Nonetheless, the greatest drawback to the utilization of natural fibers is related to matrix/filler adhesion due to the fact that natural fibers are hydrophilic and the polymeric matrix is hydrophobic, yielding composites with poor mechanical properties. In order to overcome the problem, many papers have reported that the modification of fibers surface increases the compatibility between the matrix and the reinforcement. In fact, most of these publications have used the same treatments, which are alkaline, acetylation and bleaching [18] [19] . The following work will give more information about mechanical and thermal properties of silane treated sugar bagasse-recycled polymer composites.

One of the important commonly applied commercial polymer that received a minimum attention as a matrix of sugar bagasse filler is polypropylene (PP). PP is widely used in packaging and in a variety of other applications due to their great potential in terms of barrier properties, brilliance, dimensional stability and processability. As the use of the material widens, the waste disposed of into the environment also escalates. It is for that reason recycled PP (rPP) is used in this study. Besides, rPP has higher biodegradation rate compared to PP [20] .

2. Experiments

2.1. Materials

SB was supplied by a farm in Craddock near Port Elizabeth, South Africa. 3-aminopropyl tri-ethoxysilane was purchased from Sigma Aldrich, South Africa. All chemicals were used as received without further purification.

2.2. Methods

2.2.1. Silane Treatment of Sugar Bagasse

1% solution 3-aminopropyl tri-ethoxysilane (A1100) was prepared by mixing the silane with an ethanol/water mixture in the ratio 6/4. The pH of the solution was adjusted to 4 with acetic acid. The SB was soaked in the solution and allowed to stand for 2 hours. The silane solution was drained out and the fibres were washed with distilled water. Finally the SB was dried in an oven at 70˚C until completely dry.

2.2.2. Extrusion of rPP with SB Fibres

A co-rotating twin-screw extruder (CTE-20, Coperion, China) equipped with a main feeder and side feeder as well as a strand pelletizer with an L/D ratio of 40 was employed to compound the rPP and SB. SB and rPP were dried in a convection oven at 40˚C for 24 h before extrusion. The temperature profile during extrusion was set from 160˚C - 170˚C and screw speed was maintained at 40 rpm.

2.2.3. Preparation of Composites

BOY 22M (Germany) injection moulding machine was used to form dumbbell of rPP/SB composites.

2.3. Characterization

2.3.1. Fourier Transform Infrared Spectroscopy (FTIR)

FTIR of the samples were carried out on a Spectrum 100 FTIR (Perkin Elmer, Waltham, MA, USA). The range used was between 500 and 4000 cm−1.
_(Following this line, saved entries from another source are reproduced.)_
(** * Notions used in the statements *)

(** A step name that names a directory: not empty, no separator at either
    end. *)
Definition plain_name (n : string) : Prop :=
  n ≠ "" ∧ startswith_sep n = false ∧ endswith_sep n = false.


(** Resolution of a name as the specification words it: the pipeline's own
    store first; on a miss each registered parent in registration order,
    each through its own ancestors; the first hit wins.  [None] stands for
    a name that is absent throughout. *)
Inductive resolves (h : heap) (artifact_name : string)
  : pid → option value → Prop :=
  | resolves_own p v :
      artifacts (h !!! p) !! artifact_name = Some v →
      resolves h artifact_name p (Some v)
  | resolves_parents p r :
      artifacts (h !!! p) !! artifact_name = None →
      first_hit h artifact_name (parents h p) r →
      resolves h artifact_name p r
with first_hit (h : heap) (artifact_name : string)
  : list pid → option value → Prop :=
  | first_hit_nil : first_hit h artifact_name [] None
  | first_hit_here q qs v :
      resolves h artifact_name q (Some v) →
      first_hit h artifact_name (q :: qs) (Some v)
  | first_hit_later q qs r :
      resolves h artifact_name q None →
      first_hit h artifact_name qs r →
      first_hit h artifact_name (q :: qs) r.

Scheme resolves_mut := Induction for resolves Sort Prop
  with first_hit_mut := Induction for first_hit Sort Prop.

(** What the required lookup returns for a resolution. *)
Definition required_outcome (artifact_name : string) (r : option value)
  : result value :=
  match r with
  | Some v => Ok v
  | None => Raise (ArtifactNotFoundError artifact_name)
  end.
(** C10.  In a reachable circuit of [n] qubits, a single-qubit gate applied
    with a target [i] such that [-n <= i < 0] does not fail: it does what the
    same call with the target [n + i] does.  The same holds for
    [apply_general_gate] with targets that select pairwise distinct qubits.
    A target below [-n] or from [n] on is not screened: the only thing that
    stops the call is the [IndexError] of the list [front], raised with the
    circuit untouched. *)
Theorem C10_negative_targets_wrap s g G (i : Z) :
  reachable s → fresh_gate (world s) (nodes (self s)) g 2 G →
  ((- nqubits (self s) <= i < 0)%Z →
     ∃ s', apply_single_gate g i s = Ret s' tt ∧
           apply_single_gate g (nqubits (self s) + i) s = Ret s' tt ∧
           apply_general_gate g [i] s = Ret s' tt ∧
           front (self s') !! Z.to_nat (nqubits (self s) + i) = Some (G 1)) ∧
  (∀ g' G' index qs,
     fresh_gate (world s) (nodes (self s)) g' (2 * length index) G' →
     selects (length (front (self s))) index qs →
     ∃ s', apply_general_gate g' index s = Ret s' tt ∧
           apply_general_gate g' (Z.of_nat <$> qs) s = Ret s' tt) ∧
  ((i < - nqubits (self s) ∨ nqubits (self s) <= i)%Z →
     apply_single_gate g i s = Raise s IndexError ∧
     apply_general_gate g [i] s = Raise s IndexError).
Proof.
  intros Hreach Hg. pose proof (reachable_Inv _ Hreach) as HI.
  pose proof (inv_len _ HI) as Hlen.
  assert (Hgen : ∀ g' G' index qs,
     fresh_gate (world s) (nodes (self s)) g' (2 * length index) G' →
     selects (length (front (self s))) index qs →
     ∃ s1 tgs, apply_general_gate g' index s
                 = Ret (mkSt (world s1) (add_node (self s1) g')) tt ∧
           apply_general_gate g' (Z.of_nat <$> qs) s
                 = Ret (mkSt (world s1) (add_node (self s1) g')) tt ∧
           t_q <$> tgs = qs ∧
           loop_post g' (length index) G' 0 tgs s s1).
  { intros g' G' index qs Hg' Hsel.
    pose proof Hsel as [Hf2 Hnd].
    destruct (apply_general_gate_run s g' _ G' index qs HI Hg' Hf2 Hnd)
      as (tgs & s1 & _ & E2 & _ & _ & Hp & Hrun); [lia|].
    exists s1, tgs. split_and!; try done.
    by rewrite <- (apply_general_gate_norm g' s index qs). }
  split_and!.
  - intros Hi.
    set (q := Z.to_nat (nqubits (self s) + i)).
    assert (selects (length (front (self s))) [i] [q]) as Hsel.
    { split; [|apply NoDup_singleton]. repeat constructor.
      rewrite py_norm_neg by lia. unfold q. do 2 f_equal. lia. }
    destruct (Hgen g G [i] [q] Hg Hsel) as (s1 & tgs & R1 & R2 & E & Hp).
    eexists. rewrite !apply_single_gate_general. split_and!.
    + exact R1.
    + rewrite <- R2. apply apply_general_gate_norm.
      split; [|apply NoDup_singleton]. repeat constructor.
      replace (nqubits (self s) + i)%Z with (Z.of_nat q) by (unfold q; lia).
      apply py_norm_nonneg. unfold q. lia.
    + exact R1.
    + simpl. destruct tgs as [|t [|??]]; simplify_eq.
      destruct (lp_new _ _ _ _ _ _ _ Hp 0 t eq_refl) as (_ & _ & Hf).
      injection E as E. fold q. rewrite <- E. exact Hf.
  - intros g' G' index qs Hg' Hsel.
    destruct (Hgen g' G' index qs Hg' Hsel) as (s1 & tgs & R1 & R2 & _).
    eauto.
  - intros Hi.
    assert (apply_general_gate g [i] s = Raise s IndexError) as Hr.
    { unfold apply_general_gate. simpl.
      destruct (fg_slots _ _ _ _ _ Hg 0 ltac:(lia)) as (Hs0 & _).
      destruct s as [w c]. simpl in *.
      erewrite bind_Raise; [done|].
      erewrite bind_Ret; [|by apply liftW_Ret, get_edge_ok].
      erewrite bind_Raise; [done|].
      apply read_front_out. apply py_norm_None. lia. }
    by rewrite apply_single_gate_general.
Qed.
2.3.2. X-Ray Diffraction Analysis (XRD)

XRD patterns of the samples were recorded using Philips PW 1830 X-ray diffractometer with Cu Kα radiation (λ = 0.154 nm). The crystallinity index (CI) was determined by using XRD deconvolution method.

2.3.3. Thermogravimetric Analysis (TGA)

Thermogravimetric analysis was carried out with a Perkin Elmer Pyris 1 TGA. The analyses were done under flowing nitrogen at a constant flow rate of 20 mL∙min−1. The samples (5 - 10 mg) were heated from 25˚C - 600˚C at a heating rate 10˚C∙min−1.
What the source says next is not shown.